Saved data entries
Lemma renderSegEls_last_element_wins_witness :
  ∃ res w',
    @renderSegEls Sample.datelib Sample.domManip Sample.eventRendering
      Sample.segMethods Sample.renderer [0; 0]%nat None Sample.world0
    = Ok (res, w')
    ∧ el (segStore (@assigned_world Sample.datelib Sample.domManip
                      Sample.segMethods Sample.renderer [0; 0]%nat None
                      Sample.world0) 0%nat)
      = Some 101%nat.
Proof.
  eassert (Hrun : @renderSegEls Sample.datelib Sample.domManip
                    Sample.eventRendering Sample.segMethods Sample.renderer
                    [0; 0]%nat None Sample.world0 = Ok (_, _))
    by (vm_compute; reflexivity).
  eexists _, _. split; [exact Hrun|].
  apply (proj1 (proj2 (@renderSegEls_last_element_wins Sample.datelib
                         Sample.domManip Sample.eventRendering
                         Sample.segMethods Sample.renderer [0; 0]%nat None
                         Sample.world0 _ _ ltac:(discriminate) Hrun))
           1%nat 0%nat 101%nat eq_refl eq_refl).
  intros j e' Hj Hseg. destruct j as [|[|j]]; [lia | lia | discriminate].
Defined.

(** ** Plain rendering *)

Section RenderSegsPlain.
Context `{Datelib} `{!DomManip} `{!EventRendering} `{!SegMethods}.
Context `{ViewFrameworkState}.

Lemma lift_world_inv {A} (m : StateRes World A) (s s' : State) a :
  lift_world m s = Ok (a, s') →
  this s' = this s ∧ framework s' = framework s
  ∧ m (world s) = Ok (a, world s').
Proof.
  unfold lift_world. destruct (m (world s)) as [[a' w']|]; [|done].
  by intros [= <- <-].
Qed.
(* ===== verification/_CoqProject ===== *)
-Q . S2P
Prelude.v
GoStrings.v
GoUtf8.v
GoQuote.v
GoRegexp.v
GoEncoding.v
GoJson.v
Session.v
RateLimit.v
RateLimitFacts.v
SessionFacts.v
JobTypes.v
JobStore.v
JobStoreFacts.v
JobStoreProps.v
Job.v
JobWorker.v
JobProps.v
Database.v
Schedule.v
ScheduleStore.v
ScheduleProps.v
Migrate.v
MigrateProps.v
Security.v
SecurityProps.v
Cache.v
GoNetip.v
GoUrl.v
GoText.v
Proxy.v
PathText.v
ProxyProps.v
Http.v
Web.v
WebProps.v
LinkProps.v
Orm.v
OrmRelation.v
OrmErrors.v
SqlText.v
OrmSpec.v
OrmFacts.v
OrmStatements.v
OrmProps.v
OrmRelationProps.v
Config.v
Mail.v
MailProps.v
Smtp.v
Asset.v
Validation.v
ValidationProps.v
App.v
ViewSource.v
ViewParse.v
ViewCompile.v
ViewForge.v
ViewParseProps.v
ViewMapProps.v
ViewCompileProps.v
ViewDepsProps.v
ViewScopeProps.v
CliFields.v
CliTags.v
CliSchema.v
CliOrm.v
CliSchemaProps.v
CliOrmProps.v
CliSql.v
CliMake.v
CliMakeProps.v
CliFiles.v
CliFilesProps.v
CliServe.v
CliServeProps.v
CliPublish.v
CliReload.v
CliWatch.v
CliDev.v
(* ===== verification/GoEncoding.v ===== *)
(** * Byte encodings: hexadecimal and unpadded base64

    [encoding/hex] and [encoding/base64] (the raw standard and raw URL alphabets,
    with and without [Strict]) on byte strings, with the round trip the sessions,
    tokens, CSRF tokens and password hashes depend on. *)

From S2P Require Import Prelude GoStrings.
Local Open Scope Z_scope.

Definition byte_val (c : ascii) : Z := Z.of_nat (Ascii.nat_of_ascii c).
Definition byte_of (z : Z) : ascii := Ascii.ascii_of_nat (Z.to_nat z).

Lemma byte_of_val c : byte_of (byte_val c) = c.
Proof. unfold byte_of, byte_val. by rewrite Nat2Z.id, ascii_nat_embedding. Qed.

Lemma byte_of_eq z c : z = byte_val c -> byte_of z = c.
Proof. intros ->. apply byte_of_val. Qed.

Lemma byte_val_range c : 0 <= byte_val c < 256.
Proof. unfold byte_val. pose proof (nat_ascii_bounded c). lia. Qed.

Lemma byte_val_of z : 0 <= z < 256 -> byte_val (byte_of z) = z.
Proof. intros H. unfold byte_of, byte_val. rewrite nat_ascii_embedding; lia. Qed.

(** ** Hexadecimal *)

Definition hex_digit (v : Z) : ascii :=
  if v <? 10 then byte_of (v + 48) else byte_of (v + 87).

(** [hex.EncodeToString] *)
Fixpoint hexEncode (s : string) : string :=
  match s with
  | EmptyString => EmptyString
  | String c s' =>
      String (hex_digit (byte_val c / 16)) (String (hex_digit (byte_val c mod 16)) (hexEncode s'))
  end.

(** Upper and lower case digits are accepted. *)
Definition hex_value (c : ascii) : option Z :=
  let n := byte_val c in
  if (48 <=? n) && (n <=? 57) then Some (n - 48)
  else if (97 <=? n) && (n <=? 102) then Some (n - 87)
  else if (65 <=? n) && (n <=? 70) then Some (n - 55)
  else None.

(** [hex.DecodeString] *)
Fixpoint hexDecode (s : string) : option string :=
  match s with
  | EmptyString => Some EmptyString
  | String a (String b s') =>
      match hex_value a, hex_value b, hexDecode s' with
      | Some x, Some y, Some rest => Some (String (byte_of (16 * x + y)) rest)
      | _, _, _ => None
      end
  | String _ EmptyString => None
  end.

Lemma small_cases (P : Z -> Prop) (n : nat) :
  Forall (fun i => P (Z.of_nat i)) (seq 0 n) -> forall z, 0 <= z < Z.of_nat n -> P z.
Proof.
  intros H z Hz. rewrite Forall_forall in H. replace z with (Z.of_nat (Z.to_nat z)) by lia.
  apply H, elem_of_seq. lia.
Qed.

Lemma hex_value_digit v : 0 <= v < 16 -> hex_value (hex_digit v) = Some v.
Proof.
  revert v. apply (small_cases (fun v => hex_value (hex_digit v) = Some v) 16).
  repeat constructor.
Qed.

Lemma hexDecode_Encode s : hexDecode (hexEncode s) = Some s.
Proof.
  induction s as [|c s IH]; [done|]. cbn [hexEncode hexDecode].
  pose proof (byte_val_range c). rewrite !hex_value_digit, IH.
  - do 2 f_equal. rewrite <- Z.div_mod by lia. apply byte_of_val.
  - by apply Z.mod_pos_bound.
  - split; [apply Z.div_pos; lia|apply Z.div_lt_upper_bound; lia].
Qed.

Lemma hexEncode_length s : String.length (hexEncode s) = (2 * String.length s)%nat.
Proof. induction s as [|c s IH]; [done|]. cbn [hexEncode String.length]. rewrite IH. lia. Qed.

(** ** Base64 without padding *)

(** The two alphabets differ in the last two symbols. *)
Inductive alphabet : Type := StdAlphabet | URLAlphabet.

Definition b64_char (a : alphabet) (v : Z) : ascii :=
  if v <? 26 then byte_of (v + 65)
  else if v <? 52 then byte_of (v + 71)
  else if v <? 62 then byte_of (v - 4)
  else match a with
       | StdAlphabet => if v =? 62 then "+"%char else "/"%char
       | URLAlphabet => if v =? 62 then "-"%char else "_"%char
       end.

Definition b64_value (a : alphabet) (c : ascii) : option Z :=
  let n := byte_val c in
  if (65 <=? n) && (n <=? 90) then Some (n - 65)
  else if (97 <=? n) && (n <=? 122) then Some (n - 71)
  else if (48 <=? n) && (n <=? 57) then Some (n + 4)
  else match a with
       | StdAlphabet => if n =? 43 then Some 62 else if n =? 47 then Some 63 else None
       | URLAlphabet => if n =? 45 then Some 62 else if n =? 95 then Some 63 else None
       end.

(** [EncodeToString] of [RawStdEncoding] / [RawURLEncoding]. *)
Fixpoint b64Encode (a : alphabet) (s : string) : string :=
  let e := b64_char a in
  match s with
  | EmptyString => EmptyString
  | String x EmptyString =>
      let x := byte_val x in
      String (e (x / 4)) (String (e (x mod 4 * 16)) EmptyString)
  | String x (String y EmptyString) =>
      let x := byte_val x in let y := byte_val y in
      String (e (x / 4)) (String (e (x mod 4 * 16 + y / 16))
        (String (e (y mod 16 * 4)) EmptyString))
  | String x (String y (String z s')) =>
      let x := byte_val x in let y := byte_val y in let z := byte_val z in
      String (e (x / 4)) (String (e (x mod 4 * 16 + y / 16))
        (String (e (y mod 16 * 4 + z / 64)) (String (e (z mod 64)) (b64Encode a s'))))
  end.

(** The decoder skips carriage returns and line feeds. *)
Fixpoint strip_newlines (s : string) : string :=
  match s with
  | EmptyString => EmptyString
  | String c s' =>
      if (byte_val c =? 10) || (byte_val c =? 13) then strip_newlines s'
      else String c (strip_newlines s')
  end.

(** With [strict], the unused bits of a final partial group must be zero. *)
Fixpoint b64Decode_quads (a : alphabet) (strict : bool) (s : string) : option string :=
  let d := b64_value a in
  match s with
  | EmptyString => Some EmptyString
  | String p (String q EmptyString) =>
      match d p, d q with
      | Some p, Some q =>
          if strict && negb (q mod 16 =? 0) then None
          else Some (String (byte_of (p * 4 + q / 16)) EmptyString)
      | _, _ => None
      end
  | String p (String q (String r EmptyString)) =>
      match d p, d q, d r with
      | Some p, Some q, Some r =>
          if strict && negb (r mod 4 =? 0) then None
          else Some (String (byte_of (p * 4 + q / 16))
                       (String (byte_of (q mod 16 * 16 + r / 4)) EmptyString))
      | _, _, _ => None
      end
  | String p (String q (String r (String t s'))) =>
      match d p, d q, d r, d t, b64Decode_quads a strict s' with
      | Some p, Some q, Some r, Some t, Some rest =>
          Some (String (byte_of (p * 4 + q / 16))
                 (String (byte_of (q mod 16 * 16 + r / 4))
                   (String (byte_of (r mod 4 * 64 + t)) rest)))
      | _, _, _, _, _ => None
      end
  | String _ EmptyString => None
  end.

Definition b64Decode (a : alphabet) (strict : bool) (s : string) : option string :=
  b64Decode_quads a strict (strip_newlines s).

Lemma b64_value_char a v : 0 <= v < 64 -> b64_value a (b64_char a v) = Some v.
Proof.
  revert v. apply (small_cases (fun v => b64_value a (b64_char a v) = Some v) 64).
  destruct a; repeat constructor.
Qed.

Lemma b64_char_not_newline a v :
  0 <= v < 64 -> (byte_val (b64_char a v) =? 10) || (byte_val (b64_char a v) =? 13) = false.
Proof.
  revert v.
  apply (small_cases (fun v => (byte_val (b64_char a v) =? 10) || (byte_val (b64_char a v) =? 13)
                               = false) 64).
  destruct a; repeat constructor.
Qed.

(** Induction three bytes at a time. *)
Lemma string_ind3 (P : string -> Prop) :
  P EmptyString -> (forall x, P (String x EmptyString)) ->
  (forall x y, P (String x (String y EmptyString))) ->
  (forall x y z s, P s -> P (String x (String y (String z s)))) ->
  forall s, P s.
Proof.
  intros H0 H1 H2 H3 s.
  assert (forall n s, (String.length s <= n)%nat -> P s) as H.
  { clear s. induction n as [|n IH]; intros s Hs.
    - destruct s; [done|cbn in Hs; lia].
    - destruct s as [|x [|y [|z s]]]; auto. apply H3, IH. cbn in Hs. lia. }
  by apply (H (String.length s)).
Qed.

Ltac byte_ranges :=
  repeat match goal with
  | c : ascii |- _ =>
      lazymatch goal with
      | _ : 0 <= byte_val c < 256 |- _ => fail
      | _ => pose proof (byte_val_range c)
      end
  end.

Lemma strip_newlines_b64 a s : strip_newlines (b64Encode a s) = b64Encode a s.
Proof.
  induction s as [|x|x y|x y z s IH] using string_ind3; [done|..]; byte_ranges;
    cbn [b64Encode strip_newlines];
    repeat rewrite b64_char_not_newline by
      (split; [Z.div_mod_to_equations; lia|Z.div_mod_to_equations; lia]);
    [done|done|by rewrite IH].
Qed.

(** Decoding reads back every encoded byte string, strictly or not. *)
Lemma b64Decode_Encode a strict s : b64Decode a strict (b64Encode a s) = Some s.
Proof.
  unfold b64Decode. rewrite strip_newlines_b64.
  induction s as [|x|x y|x y z s IH] using string_ind3; [done|..]; byte_ranges;
    cbn [b64Encode b64Decode_quads];
    repeat rewrite b64_value_char by
      (split; [Z.div_mod_to_equations; lia|Z.div_mod_to_equations; lia]).
  - replace (byte_val x mod 4 * 16 mod 16) with 0 by (Z.div_mod_to_equations; lia).
    rewrite andb_false_r. do 2 f_equal. apply byte_of_eq. Z.div_mod_to_equations; lia.
  - replace (byte_val y mod 16 * 4 mod 4) with 0 by (Z.div_mod_to_equations; lia).
    rewrite andb_false_r. do 2 f_equal; [|f_equal].
    + apply byte_of_eq. Z.div_mod_to_equations; lia.
    + apply byte_of_eq. Z.div_mod_to_equations; lia.
  - rewrite IH. do 2 f_equal; [|f_equal; [|f_equal]].
    + apply byte_of_eq. Z.div_mod_to_equations; lia.
    + apply byte_of_eq. Z.div_mod_to_equations; lia.
    + apply byte_of_eq. Z.div_mod_to_equations; lia.
Qed.

(** Length of an unpadded encoding: [RawURLEncoding.EncodedLen]. *)
Definition b64EncodedLen (n : Z) : Z := n / 3 * 4 + (n mod 3 * 8 + 5) / 6.

Lemma b64Encode_length a s : byte_len (b64Encode a s) = b64EncodedLen (byte_len s).
Proof.
  induction s as [|x|x y|x y z s IH] using string_ind3; [done..|].
  unfold byte_len in *. cbn [b64Encode String.length]. rewrite !Nat2Z.inj_succ, IH.
  unfold b64EncodedLen. Z.div_mod_to_equations; lia.
Qed.

(** A decodable hexadecimal string holds only hexadecimal digits. *)
Lemma hexDecode_chars s b :
  hexDecode s = Some b -> all_chars (fun c => bool_decide (is_Some (hex_value c))) s = true.
Proof.
  revert b.
  assert (forall n s b, (String.length s <= n)%nat -> hexDecode s = Some b ->
    all_chars (fun c => bool_decide (is_Some (hex_value c))) s = true) as H.
  { clear s. induction n as [|n IH]; intros s b Hs Hd.
    - destruct s; [done|cbn in Hs; lia].
    - destruct s as [|x [|y s]]; [done|done|]. cbn in Hd. cbn [all_chars].
      destruct (hex_value x) eqn:Hx; [|done]. destruct (hex_value y) eqn:Hy; [|done].
      destruct (hexDecode s) eqn:Hr; [|done].
      rewrite !bool_decide_eq_true_2 by eauto. cbn. apply (IH s s0); [cbn in Hs; lia|done]. }
  intros b. by apply (H (String.length s)).
Qed.

Lemma hexDecode_no_dot s b :
  hexDecode s = Some b -> all_chars (fun c => negb (bool_decide (c = "."%char))) s = true.
Proof.
  intros Hd. eapply all_chars_mono; [|by eapply hexDecode_chars].
  intros c Hc. apply negb_true_iff, bool_decide_eq_false_2. intros ->.
  vm_compute in Hc. discriminate.
Qed.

ASSIGNMENT: Go through the entries and copy every line with "hexEncode".

FINISHED TASK:
Fixpoint hexEncode (s : string) : string :=
      String (hex_digit (byte_val c / 16)) (String (hex_digit (byte_val c mod 16)) (hexEncode s'))
Lemma hexDecode_Encode s : hexDecode (hexEncode s) = Some s.
  induction s as [|c s IH]; [done|]. cbn [hexEncode hexDecode].
Lemma hexEncode_length s : String.length (hexEncode s) = (2 * String.length s)%nat.
Proof. induction s as [|c s IH]; [done|]. cbn [hexEncode String.length]. rewrite IH. lia. Qed.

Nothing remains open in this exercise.